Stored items
■ ■ ■ ■

(* ===== verification/Elf.v ===== *)
(** * Executables

    The parts of an ELF file that [exec] and the boot loader read ([elf.h]). *)

From S2P Require Import Prelude Bytes.

Definition ELF_MAGIC : Z := 0x464C457F.
Definition ELF_PROG_LOAD : Z := 1.
(** [struct elfhdr] and [struct proghdr] as bytes. *)
Definition sizeof_elfhdr : Z := 52.
Definition sizeof_proghdr : Z := 32.
Definition elf_magic (h : list Z) : Z := get32 h 0.
Definition elf_entry (h : list Z) : Z := get32 h 24.
Definition elf_phoff (h : list Z) : Z := get32 h 28.
Definition elf_phnum (h : list Z) : Z := get16 h 44.
Definition ph_type (h : list Z) : Z := get32 h 0.
Definition ph_off (h : list Z) : Z := get32 h 4.
Definition ph_vaddr (h : list Z) : Z := get32 h 8.
Definition ph_filesz (h : list Z) : Z := get32 h 16.
Definition ph_memsz (h : list Z) : Z := get32 h 20.
Definition ph_paddr (h : list Z) : Z := get32 h 12.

■ ■ ■ ■

* **REQUIRED WORK**
Each entry above needs to be duplicated verbatim.

* **EXERCISE OUTPUT**
(* ===== verification/Elf.v ===== *)
(** * Executables

    The parts of an ELF file that [exec] and the boot loader read ([elf.h]). *)

From S2P Require Import Prelude Bytes.

Definition ELF_MAGIC : Z := 0x464C457F.
Definition ELF_PROG_LOAD : Z := 1.
(** [struct elfhdr] and [struct proghdr] as bytes. *)
Definition sizeof_elfhdr : Z := 52.
Definition sizeof_proghdr : Z := 32.
Definition elf_magic (h : list Z) : Z := get32 h 0.
Definition elf_entry (h : list Z) : Z := get32 h 24.
Definition elf_phoff (h : list Z) : Z := get32 h 28.
Definition elf_phnum (h : list Z) : Z := get16 h 44.
Definition ph_type (h : list Z) : Z := get32 h 0.
Definition ph_off (h : list Z) : Z := get32 h 4.
Definition ph_vaddr (h : list Z) : Z := get32 h 8.
Definition ph_filesz (h : list Z) : Z := get32 h 16.
Definition ph_memsz (h : list Z) : Z := get32 h 20.
Definition ph_paddr (h : list Z) : Z := get32 h 12.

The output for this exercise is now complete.